« Quand l’IA verte cache une dépendance aux hydrocarbures et une menace pour la souveraineté des États »
L’IA, une révolution sous perfusion d’hydrocarbures ?
Alors que les géants de la tech promettent une intelligence artificielle « zéro carbone » d’ici 2035-2040, la réalité énergétique de ces technologies reste profondément ancrée dans les hydrocarbures. Derrière les promesses de décarbonation, une question demeure : quelles sont les ressources réelles qui alimentent cette révolution numérique et quels enjeux géopolitiques en découlent ?
Des infrastructures énergivores encore dépendantes du gaz
Les centres de données qui entraînent et font fonctionner l’IA consomment d’énormes quantités d’électricité. Malgré les investissements dans l’énergie solaire et éolienne, la majorité de ces infrastructures repose encore sur des sources fossiles, notamment le gaz naturel. Si l’Europe a réduit ses importations de gaz russe après l’invasion de l’Ukraine, d’autres marchés comme la Chine et l’Inde continuent de s’approvisionner en hydrocarbures russes. Indirectement, l’IA mondiale reste donc alimentée par des ressources fossiles, y compris celles provenant de Moscou.
Les outils « zéro carbone », un mythe ?
L’illusion d’une IA propre repose aussi sur l’origine des matériaux nécessaires à sa fabrication. Les serveurs, puces et batteries qui équipent ces technologies sont issus d’une chaîne industrielle largement dépendante des hydrocarbures. L’extraction du lithium pour les batteries, le raffinage des terres rares pour les semi-conducteurs, et même la production des fibres de carbone et des plastiques utilisés dans les serveurs nécessitent du pétrole et du gaz. Ainsi, les promesses de neutralité carbone masquent une réalité plus complexe : ces outils restent issus d’un modèle extractiviste et fossile.
Une stratégie géopolitique pour affaiblir les États ?
Derrière cette dépendance énergétique se cache un autre enjeu : l’impact de l’IA sur la gouvernance des États. L’ingérence étrangère en Europe ne vise pas seulement à influencer les choix énergétiques, mais aussi à restructurer profondément les institutions. Plusieurs acteurs internationaux, notamment des multinationales et certaines puissances étatiques, encouragent la réduction des effectifs de la fonction publique au profit d’outils numériques et d’intelligences artificielles. L’objectif ? Affaiblir les États-nations en diminuant leur capacité d’action et en instaurant une dépendance technologique aux grandes entreprises du numérique.
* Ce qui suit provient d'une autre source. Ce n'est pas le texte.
(** * Hybrid retrieval engine: BM25 scoring and Reciprocal Rank Fusion

    A shallow embedding of [src/pipeline/hybrid_search.py]:
    the [BM25Okapi] lexical index, and [HybridSearch] with its
    [search], [_vector_search], [_bm25_search], [_build_bm25_index] and
    [_reciprocal_rank_fusion] methods.

    With it, the code around the engine: [CrossEncoderReranker._rerank_sync]
    and [FillerAndRerank._generate_filler] of [src/pipeline/reranker.py],
    [ConversationMemory] of [src/utils/conversation_memory.py], and
    [VoiceOptimizedChunker] of [src/indexing/chunking.py]. Their models
    and the regular expressions are parameters there; the
    [ZeroDivisionError] of the chunker is the result [None].

    Modelling conventions.
    - Python [float] values are idealised as exact rationals ([Qc], the
      canonical rationals, so that equality is plain [=]).  Rounding is
      outside the model; every formula keeps the operand order of the
      source.  An equality of scores proved here is an equality of
      rationals: two sums that are equal as rationals can differ in
      binary64.
    - A Python [dict] is an association list kept in insertion order, the
      order Python guarantees for iteration and for [dict.keys()].
    - [sorted(..., reverse=True)] is a stable descending sort.
    - What the program takes from its environment (the built-in [hash] of a
      string, [math.log], [numpy.argsort], the Chroma collection with its
      embedder) is a parameter of the definitions that use it.
    - A Python exception is a [Raise] result. *)

From Stdlib Require Import ZArith QArith Qcanon List String Ascii Bool Lia.
From Stdlib Require Import Permutation.
Import ListNotations.

Set Implicit Arguments.
Open Scope Qc_scope.

(* ================================================================== *)
(** * Part I: the program                                              *)
(* ================================================================== *)

(** ** Numbers *)

(** [float] is read as [Qc]. *)
Abbreviation float := Qc (only parsing).

Definition float_of_Z (z : Z) : float := Q2Qc (inject_Z z).
Definition float_of_nat (n : nat) : float := float_of_Z (Z.of_nat n).

(** [x < y] as a test. *)
Definition Qcltb (x y : float) : bool :=
  match x ?= y with Lt => true | _ => false end.

(** The truth value of a float: [0.0] is false. *)
Definition truthy (x : float) : bool := negb (Qc_eq_bool x 0).

(** The literal [0.5]. *)
Definition half : float := Q2Qc (1 # 2).

(** ** Exceptions *)

Inductive exn : Type :=
| IndexError
| AttributeError
| ExternalError (msg : string).

Inductive result (A : Type) : Type :=
| Ok (a : A)
| Raise (e : exn).
Arguments Ok {A} a.
Arguments Raise {A} e.

Definition bind {A B : Type} (r : result A) (f : A -> result B) : result B :=
  match r with
  | Ok a => f a
  | Raise e => Raise e
  end.

Notation "x <- c ;; k" := (bind c (fun x => k))
  (at level 61, c at next level, right associativity).

(** ** Python sequences: slices and indexing *)

(** [l[:stop]] *)
Definition slice_to {A : Type} (stop : Z) (l : list A) : list A :=
  if (stop <? 0)%Z
  then firstn (Z.to_nat (Z.of_nat (List.length l) + stop)) l
  else firstn (Z.to_nat stop) l.

(** [l[start:]] *)
Definition slice_from {A : Type} (start : Z) (l : list A) : list A :=
  if (start <? 0)%Z
  then skipn (Z.to_nat (Z.of_nat (List.length l) + start)) l
  else skipn (Z.to_nat start) l.

(** [l[idx]] for an index that is not negative. *)
Definition getitem {A : Type} (l : list A) (idx : nat) : result A :=
  match nth_error l idx with
  | Some a => Ok a
  | None => Raise IndexError
  end.

(** [l[idx] = v] within range; out of range the list is left as it is (the
    callers below only write within range). *)
Fixpoint setitem {A : Type} (l : list A) (idx : nat) (v : A) : list A :=
  match l, idx with
  | [], _ => []
  | _ :: t, O => v :: t
  | x :: t, S i => x :: setitem t i v
  end.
Le déploiement de l’IA dans l’administration publique est présenté comme une solution d’efficacité et de réduction des coûts, mais il pourrait surtout être un cheval de Troie pour une privatisation massive des services publics. Moins de fonctionnaires signifie une baisse du contrôle démocratique et une augmentation de la dépendance aux infrastructures privées, souvent basées hors d’Europe.
Vers une souveraineté énergétique et numérique ?
Face à ces défis, la question d’une souveraineté énergétique et technologique européenne devient cruciale. Peut-on développer une IA réellement indépendante sans hydrocarbures étrangers ? L’Europe peut-elle maintenir des institutions fortes face à la pression de la privatisation numérique ? Ces enjeux stratégiques détermineront si l’IA sera une opportunité maîtrisée ou un levier d’ingérence et de fragilisation des États.